▶ _Data items_

= = =

Lemma compute_reaching_ok fuel : readable → enough_reaching ≤ fuel → ∃ facts entry, compute_reaching fuel g = Ok facts ∧ reaching_ok facts entry.
Proof.
  intros [HV Hroot Hcode Hdense] Hfuel. unfold compute_reaching, solve_reachable.
  destruct (depth_first_preorder_spec g (es_shape s) (ew_views (EdgeViews := HV)) Outgoing (gv_root g) Hroot) as (order & V & -> & Hp). rsimpl.
  assert (Horder : ∀ b, b ∈ order ↔ is_entered b).
  { intros b. rewrite (search_reachable _ _ _ _ b (preorder_facts _ _ _ _ _ Hp)). split; [by intros (n & ->%list_elem_of_singleton & ?)|]. intros Hb. exists (gv_root g). split; [by left|done]. }
  unfold solve_edge_problem_from, solve_edge_problem_from_with_config.
  assert (Hsub : order ⊆ nodes) by (intros b Hb; by apply (entered_node g s HV b Hroot), Horder).
  destruct (seeded_spec g (es_shape s) (ew_views (EdgeViews := HV)) order) as [Hseed _]. destruct (Hseed Hsub) as (w & -> & Hq). rsimpl.
  set (U := list_to_set (all_definitions s code) : gset (ReachingDef (Var := Var))).
  destruct (edge_solve_converges g s ReachingDefsProblem (⊆) (λ X, ∀ rd, rd ∈ X → rd ∈ all_definitions s code) size (length (all_definitions (Var := Var) s code)) fuel w order HV Hdense)
    as (facts & i & o & ef & -> & [Hread _] & Hsol & Hd).
  - intros a a' b b'. cbn. set_solver.
  - intros b X Y. by apply node_mono.
  - intros r i i' o o'. by apply edge_mono.
  - by apply definitions_inductive.
  - intros X Y _ _ HXY Hne. apply subset_size. split; [done|]. intros HYX. apply Hne. set_solver.
  - intros X HX. etrans; [|apply (size_list_le (all_definitions s code))]. apply subseteq_size. intros rd Hrd. by apply elem_of_list_to_set, HX.
  - intros X. cbn. set_solver.
  - done.
  - done.
  - done.
  - rsimpl. exists (ef_nodes facts), i. split; [done|]. pose proof (solution_exact g s HV code Hcode Hroot order Horder i o ef Hsol Hd) as Hex. split.
    + intros b Hb. by apply Hread.
    + intros b k rd Hb. by apply Hex.
    + intros b Hb. exists (o b). split; [by apply Hread|by apply Hex].
Qed.
End Whole.

(** ** Sites in order *)

#[export] Instance site_le_order : PartialOrder site_le.
Proof.
  split; [split|].
  - intros [b i]. right. cbn. lia.
  - intros [b i] [b' i'] [b'' i'']. unfold site_le. cbn. lia.
  - intros [b i] [b' i']. unfold site_le. cbn. intros H1 H2. f_equal; lia.
Qed.
#[export] Instance site_le_total : Total site_le.
Proof. intros [b i] [b' i']. unfold site_le. cbn. lia. Qed.

(** ** Chains *)

Section Chains.
Context {I Var : Type} `{Countable Var} {HI : InstrInfo I Var}.
Implicit Types (X : gset (ReachingDef (Var := Var))) (u : UseSite) (d : DefSite) (supplies : UseSite → DefSite → Prop) (defines : DefSite → Prop).

Lemma elem_of_definitions_of X v d : d ∈ definitions_of X v ↔ (v, d) ∈ X.
Proof.
  unfold definitions_of. rewrite merge_sort_Permutation, list_elem_of_fmap. setoid_rewrite elem_of_elements. setoid_rewrite elem_of_filter. split.
  - intros ([w t] & -> & [Hw Hin]). cbn in *. by subst w.
  - intros Hin. by exists (v, d).
Qed.

(** The two maps say the same, and every definition met has an entry. *)
Record chained (chains : DefUseChains) supplies defines : Prop := mk_chained {
  ch_defs : ∀ u d, d ∈ defs_of chains u ↔ supplies u d;
  ch_uses : ∀ u d, u ∈ uses_of chains d ↔ supplies u d;
  ch_entries : ∀ d, is_Some (def_use chains !! d) ↔ defines d ∨ ∃ u, supplies u d;
}.

Lemma chained_ext chains S D S' D' : chained chains S D → (∀ u d, S u d ↔ S' u d) → (∀ d, (D d ∨ ∃ u, S u d) ↔ (D' d ∨ ∃ u, S' u d)) → chained chains S' D'.
Proof. intros [H1 H2 H3] HS HD. split; intros; [by rewrite H1|by rewrite H2|by rewrite H3]. Qed.

Lemma elem_of_add_to m k x k' x' : x' ∈ or_default (add_to m k x) k' ↔ k' = k ∧ x' = x ∨ x' ∈ or_default m k'.
Proof.
  unfold or_default, add_to. destruct (decide (k' = k)) as [->|Hne]; [rewrite lookup_insert_eq|rewrite lookup_insert_ne by done]; cbn; unfold or_default; set_solver.
Qed.

Lemma or_default_touch (m : gmap ProgramPoint (gset ProgramPoint)) k k' : or_default (<[k := or_default m k]> m) k' = or_default m k'.
Proof. unfold or_default. destruct (decide (k' = k)) as [->|Hne]; [by rewrite lookup_insert_eq|by rewrite lookup_insert_ne]. Qed.

Lemma link_chained chains S D u d : chained chains S D → chained (link u chains d) (λ u' d', (u' = u ∧ d' = d) ∨ S u' d') D.
Proof.
  intros [H1 H2 H3]. split.
  - intros u' d'. unfold defs_of, link. cbn [use_def]. rewrite elem_of_add_to. change (or_default (use_def chains) u') with (defs_of chains u'). by rewrite H1.
  - intros u' d'. unfold uses_of, link. cbn [def_use]. rewrite elem_of_add_to. change (or_default (def_use chains) d') with (uses_of chains d'). rewrite H2. naive_solver.
  - intros d'. unfold link, add_to. cbn [def_use]. destruct (decide (d' = d)) as [->|Hne].
    + rewrite lookup_insert_eq. split; [|by eauto]. intros _. right. exists u. by left.
    + rewrite lookup_insert_ne by done. rewrite H3. naive_solver.
Qed.

Lemma links_chained u ds : ∀ chains S D, chained chains S D → chained (foldl (link u) chains ds) (λ u' d', (u' = u ∧ d' ∈ ds) ∨ S u' d') D.
Proof.
  induction ds as [|d ds IH]; intros chains S D Hc; cbn [foldl].
  - eapply chained_ext; [exact Hc| |]; set_solver.
  - eapply chained_ext; [apply IH, link_chained, Hc| |]; set_solver.
Qed.

Lemma link_uses_chained u X vs : ∀ chains S D, chained chains S D →
  chained (foldl (link_use u X) chains vs) (λ u' d', (u' = u ∧ ∃ v, v ∈ vs ∧ (v, d') ∈ X) ∨ S u' d') D.
Proof.
  induction vs as [|v vs IH]; intros chains S D Hc; cbn [foldl].
  { eapply chained_ext; [exact Hc| |]; set_solver. }
  assert (Ht : chained (mk_chains (def_use chains) (<[u := or_default (use_def chains) u]> (use_def chains))) S D).
  { destruct Hc as [H1 H2 H3]. split; [|done|done]. intros u' d'. unfold defs_of. cbn [use_def]. rewrite or_default_touch. apply H1. }
  eapply chained_ext; [apply IH; unfold link_use; apply links_chained, Ht| |].
  - intros u' d'. cbn. rewrite elem_of_definitions_of. set_solver.
  - intros d'. cbn. setoid_rewrite elem_of_definitions_of. set_solver.
Qed.

Lemma link_instruction_chained b k x X chains S D : chained chains S D →
  ∃ chains', link_instruction b (chains, X) (k, x) = (chains', define_at b X k x) ∧
    chained chains' (λ u d, (u = (b, k) ∧ ∃ v, v ∈ uses x ∧ (v, d) ∈ X) ∨ S u d) (λ d, D d ∨ d = (b, k) ∧ defs x ≠ []).
Proof.
  intros Hc. pose proof (link_uses_chained (b, k) X (uses x) chains S D Hc) as H1. unfold link_instruction, define_at.
  set (chains1 := foldl (link_use (b, k) X) chains (uses x)) in *. destruct (defs x) as [|w ds] eqn:Hdefs.
  - exists chains1. split; [done|]. eapply chained_ext; [exact H1|done|]. cbn. naive_solver.
  - eexists. split; [reflexivity|]. destruct H1 as [E1 E2 E3]. split; [done| |].
    + intros u d. unfold uses_of. cbn [def_use]. rewrite or_default_touch. apply E2.
    + intros d. cbn [def_use]. destruct (decide (d = (b, k))) as [->|Hne].
      * rewrite lookup_insert_eq. split; [|by eauto]. intros _. left. right. done.
      * rewrite lookup_insert_ne by done. rewrite E3. cbn. naive_solver.
Qed.

Lemma first_or_later {A} (P : nat → A → Prop) (l : list A) k x : l !! k = Some x →
  (∃ i y, k ≤ i ∧ l !! i = Some y ∧ P i y) ↔ P k x ∨ ∃ i y, S k ≤ i ∧ l !! i = Some y ∧ P i y.
Proof.
  clear. intros Hx. split.
  - intros (i & y & Hi & Hy & HP). destruct (decide (i = k)) as [->|Hne]; [left; by simplify_eq|]. right. exists i, y. split_and!; [lia|done..].
  - intros [HP|(i & y & Hi & Hy & HP)]; [by exists k, x|]. exists i, y. split_and!; [lia|done..].
Qed.

Context (code : Id → list I).

Lemma link_rest b X : ∀ rest k chains S D, drop k (code b) = rest → chained chains S D →
  ∃ chains', foldl (link_instruction b) (chains, state code b X k) (imap (λ j x, (k + j, x)) rest) = (chains', state code b X (k + length rest)) ∧
    chained chains' (λ u d, S u d ∨ ∃ i x, k ≤ i ∧ code b !! i = Some x ∧ u = (b, i) ∧ ∃ v, v ∈ uses x ∧ (v, d) ∈ state code b X i)
      (λ d, D d ∨ ∃ i x, k ≤ i ∧ code b !! i = Some x ∧ d = (b, i) ∧ defs x ≠ []).
Proof.
  induction rest as [|x rest IH]; intros k chains S D Hd Hc.
  { exists chains. rewrite Nat.add_0_r. split; [done|]. assert (length (drop k (code b)) = 0) as Hl by by rewrite Hd. rewrite length_drop in Hl.
    assert (Hno : ∀ i (y : I), k ≤ i → code b !! i ≠ Some y) by (intros i y Hi Hy%lookup_lt_Some; lia). eapply chained_ext; [exact Hc| |]; naive_solver. }
  apply drop_cons in Hd as [Hx Hd]. cbn [imap]. rewrite Nat.add_0_r. cbn [foldl].
  destruct (link_instruction_chained b k x (state code b X k) chains S D Hc) as (chains2 & -> & H2). rewrite <-(state_S _ _ _ _ _ Hx).
  destruct (IH (Datatypes.S k) chains2 _ _ Hd H2) as (chains3 & Hrun & H3). exists chains3. split.
  - cbn [length]. replace (k + Datatypes.S (length rest)) with (Datatypes.S k + length rest) by lia. rewrite <-Hrun. f_equal. apply imap_ext. intros j y _. cbn. f_equal. lia.
  - assert (Hpoint : ∀ u d, (((u = (b, k) ∧ ∃ v, v ∈ uses x ∧ (v, d) ∈ state code b X k) ∨ S u d) ∨
        ∃ i y, Datatypes.S k ≤ i ∧ code b !! i = Some y ∧ u = (b, i) ∧ ∃ v, v ∈ uses y ∧ (v, d) ∈ state code b X i) ↔
      S u d ∨ ∃ i y, k ≤ i ∧ code b !! i = Some y ∧ u = (b, i) ∧ ∃ v, v ∈ uses y ∧ (v, d) ∈ state code b X i).
    { intros u d. rewrite (first_or_later (λ i y, u = (b, i) ∧ ∃ v, v ∈ uses y ∧ (v, d) ∈ state code b X i) _ k x Hx). tauto. }
    eapply chained_ext; [exact H3|exact Hpoint|]. intros d. setoid_rewrite Hpoint. rewrite (first_or_later (λ i y, d = (b, i) ∧ defs y ≠ []) _ k x Hx). tauto.
Qed.
End Chains.

(** ** What the analyses promise *)

Section Guarantees.
Context {G I D Var : Type} {HG : GraphView G} {HR : RootedView G} {HE : EdgeView G D} {HK : KindedEdge D} {HC : CfgView G I D}.
Context `{Countable Var} {HI : InstrInfo I Var}.
Context (g : G) (s : eshape D) (code : Id → list I).
Notation nodes := (es_nodes s).
Notation reached := (reaching_at s code (gv_root g)).

(** C38: Given a stated number of visits, the reaching definitions of a program
    whose blocks can be read are computed, and they are exact: a definition is
    in the set of a block's start if and only if a path of the program from it,
    through blocks the entry reaches, meets no other definition of its variable
    before that start. A path leaves a block after its last instruction, or
    over an unwind edge before any instruction that may unwind, whose own
    definitions it then misses. At the end of a block the entry reaches the set
    is as exact; of any other block it is empty. The definitions of one variable
    are listed by site. *)
Theorem reaching_defs_are_exact fuel :
  readable g s code → enough_reaching (Var := Var) s code ≤ fuel →
  ∃ facts, compute_reaching (Var := Var) fuel g = Ok facts ∧ ∀ b, b ∈ nodes → ∃ X Y,
    reaching_in facts b = Ok X ∧ (∀ rd, rd ∈ X ↔ reached rd b 0) ∧
    reaching_out facts b = Ok Y ∧ (entered s (gv_root g) b → ∀ rd, rd ∈ Y ↔ reached rd b (length (code b))) ∧ (¬ entered s (gv_root g) b → Y = ∅) ∧
    ∀ v, ∃ l, defs_of_at_entry facts v b = Ok l ∧ StronglySorted site_le l ∧ ∀ d, d ∈ l ↔ reached (v, d) b 0.
Proof.
  intros Hg Hfuel. destruct (compute_reaching_ok g s code fuel Hg Hfuel) as (facts & entry & Hrun & [Hin Hpts Hout]). exists facts. split; [done|]. intros b Hb.
  destruct (Hout b Hb) as (Y & HY & Hent & Hnot). exists (entry b), Y. assert (H0 : ∀ rd, rd ∈ entry b ↔ reached rd b 0) by (intros rd; apply (Hpts b 0 rd Hb); lia).
  split_and!; [by apply Hin|done|done| |done|].
  - intros He rd. rewrite (Hent He). by apply Hpts.
  - intros v. exists (definitions_of (entry b) v). unfold defs_of_at_entry. rewrite (Hin b Hb). rsimpl. split_and!; [done|apply StronglySorted_merge_sort; apply _|].
    intros d. by rewrite elem_of_definitions_of.
Qed.

Definition supplies_use (u : UseSite) (d : DefSite) : Prop :=
  ∃ b i x v, u = (b, i) ∧ b ∈ nodes ∧ code b !! i = Some x ∧ v ∈ uses x ∧ reached (v, d) b i.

= = =

Retype every line up to and including the one that contains "intros [HV Hroot", beginning at the first line of the records, with no edits.

▶ _WRITTEN SOLUTION_
Lemma compute_reaching_ok fuel : readable → enough_reaching ≤ fuel → ∃ facts entry, compute_reaching fuel g = Ok facts ∧ reaching_ok facts entry.
Proof.
  intros [HV Hroot Hcode Hdense] Hfuel. unfold compute_reaching, solve_reachable.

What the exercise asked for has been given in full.